What the Church really teaches about women’s dignity, vocation

June 10, 2024 at 9:32 a.m.
Katie Chihoski smiles after receiving her degree with her daughter, Lucia, in her arms during her graduation ceremony at the University of Mary in Bismarck, N.D., April 27, 2024. She is the first graduate of the Catholic school's St. Teresa of Calcutta Community for Mothers. (OSV News photo/courtesy University of Mary)
Katie Chihoski smiles after receiving her degree with her daughter, Lucia, in her arms during her graduation ceremony at the University of Mary in Bismarck, N.D., April 27, 2024. She is the first graduate of the Catholic school's St. Teresa of Calcutta Community for Mothers. (OSV News photo/courtesy University of Mary) (OSV News photo/courtesy University of Mary/Trenton Monitor)

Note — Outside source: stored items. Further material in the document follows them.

(** The cases of the switch that store a pointer to the contents. *)
Definition pointer_case (ie : Z) : option (Z -> iax_ies -> iax_ies) :=
  if ie =? IAX_IE_CALLED_NUMBER then Some (fun p i => i <| called_number := p |>)
  else if ie =? IAX_IE_CALLING_NUMBER then Some (fun p i => i <| calling_number := p |>)
  else if ie =? IAX_IE_CALLING_ANI then Some (fun p i => i <| calling_ani := p |>)
  else if ie =? IAX_IE_CALLING_NAME then Some (fun p i => i <| calling_name := p |>)
  else if ie =? IAX_IE_CALLED_CONTEXT then Some (fun p i => i <| called_context := p |>)
  else if ie =? IAX_IE_USERNAME then Some (fun p i => i <| username := p |>)
  else if ie =? IAX_IE_PASSWORD then Some (fun p i => i <| password := p |>)
  else if ie =? IAX_IE_CODEC_PREFS then Some (fun p i => i <| codec_prefs := p |>)
  else if ie =? IAX_IE_LANGUAGE then Some (fun p i => i <| language := p |>)
  else if ie =? IAX_IE_DNID then Some (fun p i => i <| dnid := p |>)
  else if ie =? IAX_IE_RDNIS then Some (fun p i => i <| rdnis := p |>)
  else if ie =? IAX_IE_CHALLENGE then Some (fun p i => i <| challenge := p |>)
  else if ie =? IAX_IE_MD5_RESULT then Some (fun p i => i <| md5_result := p |>)
  else if ie =? IAX_IE_RSA_RESULT then Some (fun p i => i <| rsa_result := p |>)
  else if ie =? IAX_IE_APPARENT_ADDR then Some (fun p i => i <| apparent_addr := p |>)
  else if ie =? IAX_IE_CAUSE then Some (fun p i => i <| cause := p |>)
  else if ie =? IAX_IE_DEVICETYPE then Some (fun p i => i <| devicetype := p |>)
  else if ie =? IAX_IE_SERVICEIDENT then Some (fun p i => i <| serviceident := p |>)
  else None.
(** [struct ast_frame]: the fields the smoother uses; [data] are the bytes [data.ptr]
    points to. *)
Record ast_frame := mk_frame {
  voice : bool; codec : Z; datalen : Z; samples : Z; offset : Z; delivery : timeval; data : list Z
}.

#[export] Instance eta_ast_frame : Eta ast_frame := fun f =>
  mk_frame (voice f) (codec f) (datalen f) (samples f) (offset f) (delivery f) (data f).

(** A positive [float]: 24 bits and an exponent. *)
Definition float : Type := Z * Z.

Record ast_smoother := mk_smoother {
  size : Z;
  format : Z;
  flags : Z;
  samplesperbyte : float;
  opt_needs_swap : bool;
  s_delivery : timeval;
  buf : list Z;
  opt : option ast_frame;
  len : Z
}.

#[export] Instance eta_ast_smoother : Eta ast_smoother := fun s =>
  mk_smoother (size s) (format s) (flags s) (samplesperbyte s) (opt_needs_swap s) (s_delivery s) (buf s) (opt s) (len s).

(** ** Single precision *)

Definition scaled (n d e : Z) : Z * Z := if 0 <=? e then (n, d * 2 ^ e) else (n * 2 ^ (- e), d).

(** [n / d] to the nearest integer, to the even one of two. *)
Definition round_even (n d : Z) : Z :=
  let q := n / d in
  let r := 2 * (n mod d) in
  if r <? d then q else if d <? r then q + 1 else if Z.even q then q else q + 1.

(** [(float) n / (float) d] for integers below 2^24. *)
Definition float_div (n d : Z) : float :=
  if (n =? 0) || (d =? 0) then (0, 0)
  else
    let e := Z.log2 n - Z.log2 d - 24 in
    let '(a, b) := scaled n d e in
    let e := if a <? 2 ^ 24 * b then e else e + 1 in
    let '(a, b) := scaled n d e in
    (round_even a b, e).

(** [(int) (k * f)]. *)
Definition float_times (k : Z) (f : float) : Z :=
  let '(m, e) := f in
  let '(m, e) := if 0 <=? e then float_div (k * m * 2 ^ e) 1 else float_div (k * m) (2 ^ (- e)) in
  if 0 <=? e then m * 2 ^ e else m / 2 ^ (- e).

(** ** Operations *)

(** The bytes of the first [n] 16-bit samples, each exchanged, and the rest. *)
Fixpoint swap_samples (n : nat) (bs : list Z) : list Z :=
  match n, bs with
  | S n, a :: b :: bs => b :: a :: swap_samples n bs
  | _, _ => bs
  end.

(** [memcpy(mem + pos, bytes)] in an array of [SMOOTHER_SIZE] bytes. *)
Definition store_at (mem : list Z) (pos : Z) (bytes : list Z) : outcome (list Z) :=
  if pos + zlen bytes <=? SMOOTHER_SIZE
  then Ret (take (Z.to_nat pos) mem ++ bytes ++ drop (Z.to_nat (pos + zlen bytes)) mem)
  else BadAccess.

Definition g729 (s : ast_smoother) : bool := ctrue (Z.land (flags s) AST_SMOOTHER_FLAG_G729).

Definition smoother_frame_feed (s : ast_smoother) (f : ast_frame) (swap : bool) : outcome (Z * ast_smoother) :=
  if g729 s && ctrue (len s mod 10) then Ret (0, s)
  else
    let bytes := if swap then take (Z.to_nat (2 * samples f)) (swap_samples (Z.to_nat (samples f)) (data f))
                 else take (Z.to_nat (datalen f)) (data f) in
    let* mem := store_at (buf s) (len s) bytes in
    let s := s <| buf := mem |> in
    let s := if (len s =? 0) || ast_tvzero (delivery f) || ast_tvzero (s_delivery s)
             then s <| s_delivery := delivery f |> else s in
    Ret (0, s <| len ::= Z.add (datalen f) |>).

Definition ast_smoother_reset (bytes : Z) : ast_smoother :=
  mk_smoother bytes 0 0 (0, 0) false (mk_tv 0 0) (replicate (Z.to_nat SMOOTHER_SIZE) 0) None 0.

Definition ast_smoother_reconfigure (s : ast_smoother) (bytes : Z) : outcome ast_smoother :=
  if size s =? bytes then Ret s
  else
    let s := s <| size := bytes |> in
    match opt s with
    | None => Ret s
    | Some f => let* (_, s) := smoother_frame_feed s f (opt_needs_swap s) in Ret (s <| opt := None |>)
    end.

Definition ast_smoother_new (ok : bool) (bytes : Z) : option ast_smoother :=
  if bytes <? 1 then None else if ok then Some (ast_smoother_reset bytes) else None.

Definition ast_smoother_get_flags (s : ast_smoother) : Z := flags s.
Definition ast_smoother_set_flags (s : ast_smoother) (fl : Z) : ast_smoother := s <| flags := fl |>.
Definition ast_smoother_test_flag (s : ast_smoother) (flag : Z) : Z := Z.land (flags s) flag.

By Emily Zanotti • OSV News

There is little needed to set fire to the world of online Catholics – and last week’s commencement speech from Kansas City Chiefs kicker Harrison Butker to an audience of Benedictine College graduates seemed to riddle Catholic social media with fractures, as traditionalists and liberals, Catholics and non-Catholics, and even men and women came to loggerheads over how to digest the controversial remarks.

Butker’s remarks, in context, suggest that while the women in his audience had achieved great things, they had done so under the auspices of a “diabolical lie,” which led them to seek corporate achievement instead of a life in the home.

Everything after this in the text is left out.